TASK TO CARRY OUT: Beneath this task are records; print exactly the stretch of them from the line with "stat (w_fs w) input = Some (File content) →" through the line with "os_path_exists (w_fs w')", both ends included.

Stored data entries:

(** X10.  The source is a regular file in an existing directory and no
    directory sits at the backup path.  If the checkpoint and the
    compaction both succeed and the backup file is still there when
    they are done, then [apply_wal] returns normally, has sent the two
    statements to the engine, once each and in that order, has
    printed the notice about the log file and the line about the
    backup, and leaves the file system of the engine without the
    backup file. *)
Theorem apply_wal_removes_backup conn input w content eng1 fs1 eng2 fs2 kept :
  stat (w_fs w) input = Some (File content) →
  is_dir_at (tree (w_fs w)) (dir_location (w_fs w) input) = true →
  os_path_isdir (w_fs w) (input +:+ ".backup") = false →
  db_execute conn checkpoint_sql (w_eng w) (backed_up (w_fs w) input)
  = (Ok tt, (eng1, fs1)) →
  db_execute conn vacuum_sql eng1 fs1 = (Ok tt, (eng2, fs2)) →
  stat fs2 (input +:+ ".backup") = Some (File kept) →
  ∃ w',
    apply_wal conn input w = (Ok tt, w')
    ∧ w_fs w'
      = set_tree fs2 (delete (resolve fs2 (input +:+ ".backup")) (tree fs2))
    ∧ os_path_exists (w_fs w') (input +:+ ".backup") = false
    ∧ w_eng w' = eng2
    ∧ w_calls w'
      = w_calls w ++ [CExecute conn checkpoint_sql; CExecute conn vacuum_sql]
    ∧ w_out w'
      = w_out w ++ no_wal_notice (w_fs w) input
        ++ ["[INFO] A backup has been done: " +:+ input +:+ ".backup."].
Proof.
  intros Hst Hdir Hnd H1 H2 Hkept.
  destruct (backup_made _ input content Hst Hdir Hnd)
    as (_ & _ & _ & _ & _ & Hbne & _ & Hcopy & Hbu).
  rewrite <- Hbu in Hcopy. clear Hbu.
  rewrite apply_wal_after_test. unfold fold_log.
  destruct w as [fs eng out calls]. cbn [w_fs w_eng w_out w_calls] in *.
  set (bfs := backed_up fs input) in *.
  erewrite run_bind_ok; [|by apply run_fs_do_ok].
  erewrite run_bind_ok; [|reflexivity].
  unfold set_fs. cbn [w_fs w_eng w_out w_calls].
  erewrite run_try_ok.
  2:{ erewrite run_bind_ok.
      2:{ unfold conn_execute, engine_call.
          cbn [w_fs w_eng w_out w_calls]. rewrite H1. reflexivity. }
      erewrite run_bind_ok.
      2:{ unfold conn_execute, engine_call.
          cbn [w_fs w_eng w_out w_calls]. rewrite H2. reflexivity. }
      apply run_fs_do_ok. cbn [w_fs]. by eapply os_remove_file. }
  eexists. split; [reflexivity|].
  unfold set_fs. cbn [w_fs w_eng w_out w_calls].
  repeat split.
  - unfold os_path_exists. rewrite stat_set_tree.
    by rewrite (bool_decide_eq_false_2 _ Hbne), lookup_delete_eq.
  - by rewrite <- !app_assoc.
  - by rewrite <- !app_assoc, (append_assoc input).
Qed.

ANSWER SPACE:
  stat (w_fs w) input = Some (File content) →
  is_dir_at (tree (w_fs w)) (dir_location (w_fs w) input) = true →
  os_path_isdir (w_fs w) (input +:+ ".backup") = false →
  db_execute conn checkpoint_sql (w_eng w) (backed_up (w_fs w) input)
  = (Ok tt, (eng1, fs1)) →
  db_execute conn vacuum_sql eng1 fs1 = (Ok tt, (eng2, fs2)) →
  stat fs2 (input +:+ ".backup") = Some (File kept) →
  ∃ w',
    apply_wal conn input w = (Ok tt, w')
    ∧ w_fs w'
      = set_tree fs2 (delete (resolve fs2 (input +:+ ".backup")) (tree fs2))
    ∧ os_path_exists (w_fs w') (input +:+ ".backup") = false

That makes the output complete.